**Data section**
(* ===== verification/SchemaDB.v ===== *)
(** * The database of one channel

    Models [src/sgstorage/src/schema_db.rs] (the trait [SchemaDB]), [src/sgstorage/src/channel_db.rs]
    ([ChannelDB] and [ChannelSchemaIterator]) and the column families of [src/sgstorage/src/storage.rs].
    The storage engine (RocksDB) and libra's schema batches are parameters: [RocksDB] and
    [SchemaBatches] name their operations, the two classes of laws their documented behaviour.

    A [ChannelDB] keeps the tables of one channel in the engine shared by all channels, every key
    prefixed with the channel's address.  The theorems show that it implements the trait: what it
    reads, lists and seeks is exactly what was written through the same address, in key order, and no
    channel sees or changes the data of another. *)
From stdpp Require Import sorting.
From S2P Require Import Prelude Codec Libra.

(** ** The storage engine *)

(** One operation of a write batch: put or delete. *)
Notation batch_op := (string * bytes * option bytes)%type.

Class RocksDB := {
  DB : Type;
  db_get : DB -> string -> bytes -> option bytes;
  db_write : DB -> list batch_op -> res DB;
  db_delete_range : DB -> string -> bytes -> bytes -> res DB;
  (* what an iterator yields after [seek] and [seek_for_prev] *)
  db_seek : DB -> string -> bytes -> list (bytes * bytes);
  db_seek_for_prev : DB -> string -> bytes -> list (bytes * bytes)
}.

(** The value of a key after the operations of a batch. *)
Definition apply_ops (ops : list batch_op) (cf : string) (k : bytes) (old : option bytes) : option bytes :=
  fold_left (fun v op => if bool_decide (op.1 = (cf, k)) then op.2 else v) ops old.

Definition keys_sorted (l : list (bytes * bytes)) : Prop := StronglySorted bytes_lt l.*1.

Class RocksDBLaws `{RocksDB} : Prop := {
  db_write_get d ops d' cf k :
    db_write d ops = Ok d' -> db_get d' cf k = apply_ops ops cf k (db_get d cf k);
  db_write_no_panic d ops : no_panic (db_write d ops);
  db_delete_range_get d cf b e d' cf' k :
    db_delete_range d cf b e = Ok d' ->
    db_get d' cf' k =
      if decide (cf' = cf /\ bytes_le b k = true /\ bytes_lt k e) then None else db_get d cf' k;
  db_seek_sorted d cf k : keys_sorted (db_seek d cf k);
  db_seek_elem d cf k k' v :
    (k', v) ∈ db_seek d cf k <-> db_get d cf k' = Some v /\ bytes_le k k' = true;
  db_prev_sorted d cf k : keys_sorted (db_seek_for_prev d cf k);
  db_prev_elem d cf k k' v :
    (k', v) ∈ db_seek_for_prev d cf k <->
    db_get d cf k' = Some v /\
    (exists k0, is_Some (db_get d cf k0) /\ bytes_le k0 k = true) /\
    (forall k0, is_Some (db_get d cf k0) -> bytes_le k0 k = true -> bytes_le k0 k' = true)
}.

(** ** Schema batches (libra's [schemadb]) *)

Class SchemaBatches := {
  SchemaBatch : Type;
  batch_new : SchemaBatch;
  batch_put : string -> bytes -> bytes -> SchemaBatch -> SchemaBatch;
  batch_delete : string -> bytes -> SchemaBatch -> SchemaBatch;
  (* the field [rows]: per column family the operation of each key *)
  batch_rows : SchemaBatch -> list (string * list (bytes * option bytes))
}.

(** What the rows hold for a key. *)
Definition rows_ops (rows : list (string * list (bytes * option bytes))) : list batch_op :=
  flat_map (fun row : string * list (bytes * option bytes) =>
              map (fun e : bytes * option bytes => (row.1, e.1, e.2)) row.2) rows.

Class SchemaBatchesLaws `{SchemaBatches} : Prop := {
  batch_rows_NoDup b : NoDup (rows_ops (batch_rows b)).*1;
  batch_rows_nonempty b row : row ∈ batch_rows b -> row.2 <> [];
  batch_rows_new cf k op : (cf, k, op) ∉ rows_ops (batch_rows batch_new);
  batch_rows_put cf k v b cf' k' op :
    (cf', k', op) ∈ rows_ops (batch_rows (batch_put cf k v b)) <->
    ((cf', k') = (cf, k) /\ op = Some v) \/
    ((cf', k') <> (cf, k) /\ (cf', k', op) ∈ rows_ops (batch_rows b));
  batch_rows_delete cf k b cf' k' op :
    (cf', k', op) ∈ rows_ops (batch_rows (batch_delete cf k b)) <->
    ((cf', k') = (cf, k) /\ op = None) \/
    ((cf', k') <> (cf, k) /\ (cf', k', op) ∈ rows_ops (batch_rows b))
}.

(** ** Schemas and the trait *)

(** [schemadb::schema::Schema] with its [KeyCodec] and [ValueCodec]. *)
Record Schema := mkSchema {
  Key : Type;
  Val : Type;
  COLUMN_FAMILY_NAME : string;
  encode_key : Key -> bytes;
  decode_key : bytes -> res Key;
  encode_value : Val -> bytes;
  decode_value : bytes -> res Val
}.

(** The positions a [SchemaIterator] can be moved to. *)
Inductive SeekTo (T : Schema) :=
| SeekFirst
| SeekLast
| Seek (k : Key T)
| SeekForPrev (k : Key T).
Arguments SeekFirst {T}.
Arguments SeekLast {T}.
Arguments Seek {T} k.
Arguments SeekForPrev {T} k.

(** The trait [SchemaDB].  [sdb_iter] is [iter] followed by a seek: whether the seek found an entry, and
    what the iterator then yields. *)
Class SchemaDB `{SchemaBatches} (S : Type) := {
  sdb_get : forall T : Schema, S -> Key T -> res (option (Val T));
  sdb_put : forall T : Schema, S -> Key T -> Val T -> res S;
  sdb_range_delete : forall T : Schema, S -> bytes -> bytes -> res S;
  sdb_iter : forall T : Schema, S -> SeekTo T -> res (bool * list (res (Key T * Val T)));
  sdb_write_schemas : S -> SchemaBatch -> res S
}.

(** [SchemaBatch::put::<T>] and [delete::<T>] encode the key and the value. *)
Definition put `{SchemaBatches} (T : Schema) (k : Key T) (v : Val T) (b : SchemaBatch) : SchemaBatch :=
  batch_put (COLUMN_FAMILY_NAME T) (encode_key T k) (encode_value T v) b.
Definition delete `{SchemaBatches} (T : Schema) (k : Key T) (b : SchemaBatch) : SchemaBatch :=
  batch_delete (COLUMN_FAMILY_NAME T) (encode_key T k) b.

(** [for x in l { batch.put::<T>(key(x), val(x)) }] *)
Definition put_all `{SchemaBatches} {X} (T : Schema) (key : X -> Key T) (val : X -> Val T) (l : list X)
    (b : SchemaBatch) : SchemaBatch :=
  fold_left (fun b x => put T (key x) (val x) b) l b.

**Problem description**
Could you repeat exactly the lines above from the line with "db_seek_for_prev : DB" up to and including the line with "db_prev_sorted d cf", and only those?

**Answer section**
  db_seek_for_prev : DB -> string -> bytes -> list (bytes * bytes)
}.

(** The value of a key after the operations of a batch. *)
Definition apply_ops (ops : list batch_op) (cf : string) (k : bytes) (old : option bytes) : option bytes :=
  fold_left (fun v op => if bool_decide (op.1 = (cf, k)) then op.2 else v) ops old.

Definition keys_sorted (l : list (bytes * bytes)) : Prop := StronglySorted bytes_lt l.*1.

Class RocksDBLaws `{RocksDB} : Prop := {
  db_write_get d ops d' cf k :
    db_write d ops = Ok d' -> db_get d' cf k = apply_ops ops cf k (db_get d cf k);
  db_write_no_panic d ops : no_panic (db_write d ops);
  db_delete_range_get d cf b e d' cf' k :
    db_delete_range d cf b e = Ok d' ->
    db_get d' cf' k =
      if decide (cf' = cf /\ bytes_le b k = true /\ bytes_lt k e) then None else db_get d cf' k;
  db_seek_sorted d cf k : keys_sorted (db_seek d cf k);
  db_seek_elem d cf k k' v :
    (k', v) ∈ db_seek d cf k <-> db_get d cf k' = Some v /\ bytes_le k k' = true;
  db_prev_sorted d cf k : keys_sorted (db_seek_for_prev d cf k);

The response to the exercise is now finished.